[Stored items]
☆ ☆ ☆ ☆ ☆ ☆ ☆

(** * browser-tools-mcp: network record correlation, queries and session bring-up

    A shallow embedding of [src/index.ts].  The tool handlers of the MCP
    server are translated function by function:

    - the two CDP event handlers that feed [networkRequests]
      ([Network.requestWillBeSent], [Network.responseReceived]);
    - the filter / sort / slice pipeline of [query-network-traffic];
    - the connection bring-up of [query-network-traffic] and [open-url];
    - [start-chrome-debug] with [waitForChromeAccessible];
    - [get-network-details] with its two best-effort protocol calls;
    - the polling loop [waitForNetworkSettle] of [open-url];
    - [formatMarkdown], the listing by domain of [query-network-traffic];
    - the summary of API requests that [open-url] returns.

    JavaScript values are modelled as follows.  An object with a known set of
    properties is a record of [option]s ([None] reads as [undefined]); the
    [Map] [networkRequests] is an association list kept in insertion order,
    which is the order [Map.prototype.values] enumerates; numbers that carry
    protocol timestamps are rationals (every finite double is one, and the
    sign of a difference of two finite doubles is the sign of the exact
    difference), and so is the [limit] of a query, which [slice] truncates;
    counts, status codes and [Date.now()] readings are integers; strings are
    [string]s over ASCII. *)

From Stdlib Require Import String Ascii List Bool ZArith QArith Qabs Qround Lia Lqa.
From Stdlib Require Import DecimalString Sorted Permutation Btauto.
Import ListNotations.
Local Open Scope string_scope.
Local Open Scope Z_scope.

(** ** JavaScript primitives used by the handlers *)

Module Js.

(** [ToString] of a non-negative array length, as in a template literal. *)
Definition string_of_nat (n : nat) : string :=
  NilZero.string_of_uint (Nat.to_uint n).

(** [ToString] of an integral number. *)
Definition string_of_Z (z : Z) : string :=
  NilZero.string_of_int (Z.to_int z).

(** [`${v}`] for a string-valued property that may be [undefined]. *)
Definition template (v : option string) : string :=
  match v with
  | Some s => s
  | None => "undefined"
  end.

(** [s ? ... : ...] on an optional string: [undefined] and the empty string are falsy. *)
Definition truthy_string (v : option string) : bool :=
  match v with
  | Some EmptyString => false
  | Some _ => true
  | None => false
  end.

(** [n || 0] on an optional number. *)
Definition or_zero (v : option Q) : Q :=
  match v with
  | Some q => q
  | None => 0%Q
  end.

Definition is_upper (c : ascii) : bool :=
  let n := nat_of_ascii c in (65 <=? n)%nat && (n <=? 90)%nat.

Definition is_lower (c : ascii) : bool :=
  let n := nat_of_ascii c in (97 <=? n)%nat && (n <=? 122)%nat.

Definition lower_char (c : ascii) : ascii :=
  if is_upper c then ascii_of_nat (nat_of_ascii c + 32) else c.

Definition upper_char (c : ascii) : ascii :=
  if is_lower c then ascii_of_nat (nat_of_ascii c - 32) else c.

(** [String.prototype.toLowerCase]. *)
Fixpoint toLowerCase (s : string) : string :=
  match s with
  | EmptyString => EmptyString
  | String c s' => String (lower_char c) (toLowerCase s')
  end.

(** [String.prototype.startsWith]. *)
Fixpoint starts_with (p s : string) : bool :=
  match p, s with
  | EmptyString, _ => true
  | String a p', String b s' => Ascii.eqb a b && starts_with p' s'
  | String _ _, EmptyString => false
  end.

☆ ☆ ☆ ☆ ☆ ☆ ☆

GOAL OF THE EXERCISE: Reproduce the records above line by line, without any change, up to and including the line that holds "- the filter".

WRITTEN RESPONSE:
(** * browser-tools-mcp: network record correlation, queries and session bring-up

    A shallow embedding of [src/index.ts].  The tool handlers of the MCP
    server are translated function by function:

    - the two CDP event handlers that feed [networkRequests]
      ([Network.requestWillBeSent], [Network.responseReceived]);
    - the filter / sort / slice pipeline of [query-network-traffic];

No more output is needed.